(Dataset entries)

Context (now : Z) (Hnow : forall t, me_time env t = now).
Context (r : krec) (expiry flags : Z) (val : list Z) (Hr : r ∈ recs) (Hrk : r_key r = key).
Context (Hrv : r_val r = stored_val expiry flags val) (Hexp : 0 <= expiry < 2 ^ 63) (Hflags : in_width 32 flags).
Context (Hval : val <> []) (Hpage : (14 + length key + length val + 12 <= page)%nat).

(** The value's time has not passed. *)
Definition not_expired : bool := (expiry =? 0) || (now <=? expiry).

Lemma value_got c kmb vmb s : store_inv kenv k (ms_kv s) recs -> mb_wf kmb -> data kmb = key ->
  mb_wf vmb -> data vmb = [] -> roomy page vmb ->
  exists vmb' t con', kv_get_for_mc env fuel c kmb vmb s =
      Some ((if not_expired then 0 else ENODATA, set_expiry expiry c, vmb'), mkMcs (at_tick t (ms_kv s)) con' (ms_mbs s)) /\
    con_moved (ms_con s) con' [] [] /\ mb_wf vmb' /\ data vmb' = stored_val expiry flags val /\ in_one page (14 + length key) vmb'.
Proof.
  intros Hinv Hwk Hdk Hwv Hdv Hroom. unfold max_key_length in Hkl. pose proof (stored_val_length expiry flags val) as Hl.
  destruct (get_found kenv Hq k (ms_kv s) recs Hinv fuel kmb vmb r Hwk) as (mb0 & mb & t & rest & E & [Hw0 _] & Hk1 & Hd0 & Er & _ & Hd);
    [rewrite Hdk; lia|split; [done|by rewrite Hdv]|done|done|congruence|].
  rewrite Hrv, Hl, Hdk in Er. pose proof (r_bytes_length r) as Hrl. unfold klen, vlen in Hrl. rewrite Hrk, Hrv, Hl in Hrl.
  destruct (in_one_resliced page mb0 (length val + 12) (14 + length key) mb Hw0 (roomy_keeps _ _ Hroom Hk1) ltac:(lia) ltac:(lia)
    ltac:(rewrite Hd0, length_app; lia) ltac:(done) Er) as (Hone & Hw & _).
  rewrite Hrv in Hd. unfold kv_get_for_mc. rewrite (mc_run _ _ _ _ _ (on_kv_run _ s _ _ E)). cbn [Z.eqb].
  assert (copy_from_end mb (sizeof_flags + sizeof_expiry) sizeof_expiry = Some (le_bytes sizeof_expiry expiry)) as Ec.
  { erewrite (copy_from_end_spec mb val) by (exact Hw || exact Hd || (unfold sizeof_flags, sizeof_expiry; lia) ||
      (rewrite length_app, !le_bytes_length; done)). reflexivity. }
  rewrite (mc_run _ _ (moved s t) _ _ (lifto_run _ _ _ Ec)). rewrite le_bytes_length, Nat.eqb_refl. cbn [negb].
  rewrite le_val_bytes by (unfold in_width, sizeof_expiry; simpl; lia). rewrite s64_small by lia.
  change (c_expiry (set_expiry expiry c)) with expiry. unfold not_expired. destruct (Z.eqb_spec expiry 0) as [_|Hne].
  { eexists _, t, (ms_con s). split; [reflexivity|]. split; [apply con_moved_refl|done]. }
  destruct (con_ask_run (me_time env) (moved s t)) as (con' & Ea & Hm). rewrite (mc_run _ _ _ _ _ Ea), Hnow.
  eexists _, t, con'. split; [|done]. cbn [orb]. rewrite Z.ltb_antisym. by destruct (now <=? expiry).
Qed.

(** The end of the value is cut off and the end of the data put in its place. *)
Lemma value_ended vmb s : mb_wf vmb -> data vmb = stored_val expiry flags val -> in_one page (14 + length key) vmb ->
  exists vmb1 t vmb2 vmb3, mbuff_add_buffers kenv vmb (length crlf) s = Some (vmb1, at_tick t s) /\
    reslice_ vmb1 (get_valid_size vmb1 - (sizeof_flags + sizeof_expiry)) 0 = Some vmb2 /\
    append_from_buffer vmb2 crlf = Some (length crlf, vmb3) /\
    mb_wf vmb3 /\ data vmb3 = val ++ crlf /\ in_one page (14 + length key) vmb3.
Proof.
  intros Hwv Hdv Hv1. unfold page, max_key_length in *.
  destruct (add_buffers_spec kenv Hq vmb (length crlf) s Hwv) as (vmb1 & t & Ev1 & Hwv1 & Hdv1 & _); [done|].
  pose proof (in_one_nodes _ _ _ _ (add_buffers_nodes _ _ _ _ _ _ Ev1) Hdv1 Hv1) as Hv2.
  assert (get_valid_size vmb1 = length val + 12)%nat as Hvs1.
  { unfold get_valid_size. rewrite <- (data_length vmb1 Hwv1), Hdv1, Hdv. apply stored_val_length. }
  assert (0 < length val)%nat as Hpos by (by apply length_nonempty).
  destruct (in_one_prefix 4096 (14 + length key) vmb1 (length val) Hwv1 Hv2) as (vmb2 & Ev2 & Hwv2 & Hdv2 & Hv3);
    [rewrite Hdv1, Hdv, stored_val_length; lia..|].
  rewrite Hdv1, Hdv in Hdv2. unfold stored_val in Hdv2. rewrite take_app_length in Hdv2.
  destruct (append_one 4096 (14 + length key) vmb2 crlf Hwv2 Hv3) as (vmb3 & Ev3 & Hwv3 & Hdv3 & Hv4); [rewrite Hdv2; simpl; lia|].
  exists vmb1, t, vmb2, vmb3. split; [done|]. split; [|split; [done|split; [done|split; [by rewrite Hdv3, Hdv2|done]]]].
  rewrite Hvs1. replace (length val + 12 - (sizeof_flags + sizeof_expiry))%nat with (length val) by (unfold sizeof_flags, sizeof_expiry; lia).
  unfold reslice_. by rewrite Ev2.
Qed.

(** What is sent: the key with what surrounds it, and the value with its end. *)
Lemma send_prepared c kmb vmb s : mb_wf kmb -> data kmb = key -> in_one page 6 kmb ->
  mb_wf vmb -> data vmb = stored_val expiry flags val -> in_one page (14 + length key) vmb ->
  exists kmb' vmb' t, prepare_kvmbuff_for_send env c kmb vmb s = Some ((0, set_flags flags c, kmb', vmb'), moved s t) /\
    mb_wf kmb' /\ data kmb' = cstr "VALUE " ++ key ++ mid_msg flags (Z.of_nat (length val)) /\
    mb_wf vmb' /\ data vmb' = val ++ crlf /\ in_one page (14 + length key) vmb'.
Proof.
  intros Hwk Hdk Hk1 Hwv Hdv Hv1. unfold prepare_kvmbuff_for_send, max_key_length in *.
  destruct (value_ended vmb (ms_kv s) Hwv Hdv Hv1) as (vmb1 & t & vmb2 & vmb3 & Ev1 & Ev2 & Ev3 & Hv3). unfold page in *.
  destruct (prepend_one 4096 6 kmb (cstr "VALUE ") Hwk Hk1) as (n & kmb1 & Ek1 & Hwk1 & Hdk1 & Ha);
    [rewrite Hdk; by apply length_nonempty|done|]. rewrite (mc_run _ _ _ _ _ (lifto_run _ s _ Ek1)). cbv beta iota.
  erewrite (mc_run _ _ s) by (apply lifto_run, (copy_from_end_spec vmb (val ++ le_bytes sizeof_expiry expiry) (le_bytes sizeof_flags flags));
    [done|rewrite Hdv; apply app_assoc|apply le_bytes_length|done]).
  rewrite take_ge, le_val_bytes by (done || by rewrite le_bytes_length). change (c_flags (set_flags flags c)) with flags.
  assert (get_valid_size vmb = length val + 12)%nat as ->.
  { unfold get_valid_size. rewrite <- (data_length vmb Hwv), Hdv. apply stored_val_length. }
  replace (Z.of_nat (length val + 12) - 12) with (Z.of_nat (length val)) by lia. rewrite s32_small by lia.
  unfold dec_int. rewrite (proj2 (Z.ltb_ge _ 0)) by lia. fold (mid_msg flags (Z.of_nat (length val))).
  pose proof (mid_msg_length flags (Z.of_nat (length val)) Hflags ltac:(lia)) as Hm. set (mid := mid_msg _ _) in *.
  rewrite (proj2 (Nat.ltb_ge (length mid) 7)), (proj2 (Nat.ltb_ge 31 (length mid))) by lia. cbn [orb].
  destruct (append_from_buffer_spec kmb1 mid Hwk1) as (kmb2 & Ek2 & Hwk2 & Hdk2 & _). rewrite take_ge in Hdk2 by (rewrite Hdk in Ha; lia).
  exists kmb2, vmb3, t. split; [|split; [done|split; [by rewrite Hdk2, Hdk1, Hdk, <- app_assoc|done]]].
  rewrite (mc_run _ _ _ _ _ (lifto_run _ s _ Ek2)). cbv beta iota. rewrite (mc_run _ _ _ _ _ (on_kv_run _ s _ _ Ev1)).
  rewrite (mc_run _ _ _ _ _ (lifto_run _ _ _ Ev2)). by rewrite (mc_run _ _ _ _ _ (lifto_run _ _ _ Ev3)).
Qed.

Lemma key_part_short : (length (cstr "VALUE " ++ key ++ mid_msg flags (Z.of_nat (length val))) <= 300)%nat.
Proof.
  pose proof (mid_msg_length flags (Z.of_nat (length val)) Hflags ltac:(unfold page in *; lia)).
  unfold max_key_length in Hkl. rewrite !length_app. change (length (cstr "VALUE ")) with 6%nat. lia.
Qed.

* [What you need to do] Nothing but the lines from the top of the records down to the line with "mb_wf vmb -> data vmb = []" belongs in the answer; repeat them exactly.

* [Solution to the problem]
Context (now : Z) (Hnow : forall t, me_time env t = now).
Context (r : krec) (expiry flags : Z) (val : list Z) (Hr : r ∈ recs) (Hrk : r_key r = key).
Context (Hrv : r_val r = stored_val expiry flags val) (Hexp : 0 <= expiry < 2 ^ 63) (Hflags : in_width 32 flags).
Context (Hval : val <> []) (Hpage : (14 + length key + length val + 12 <= page)%nat).

(** The value's time has not passed. *)
Definition not_expired : bool := (expiry =? 0) || (now <=? expiry).

Lemma value_got c kmb vmb s : store_inv kenv k (ms_kv s) recs -> mb_wf kmb -> data kmb = key ->
  mb_wf vmb -> data vmb = [] -> roomy page vmb ->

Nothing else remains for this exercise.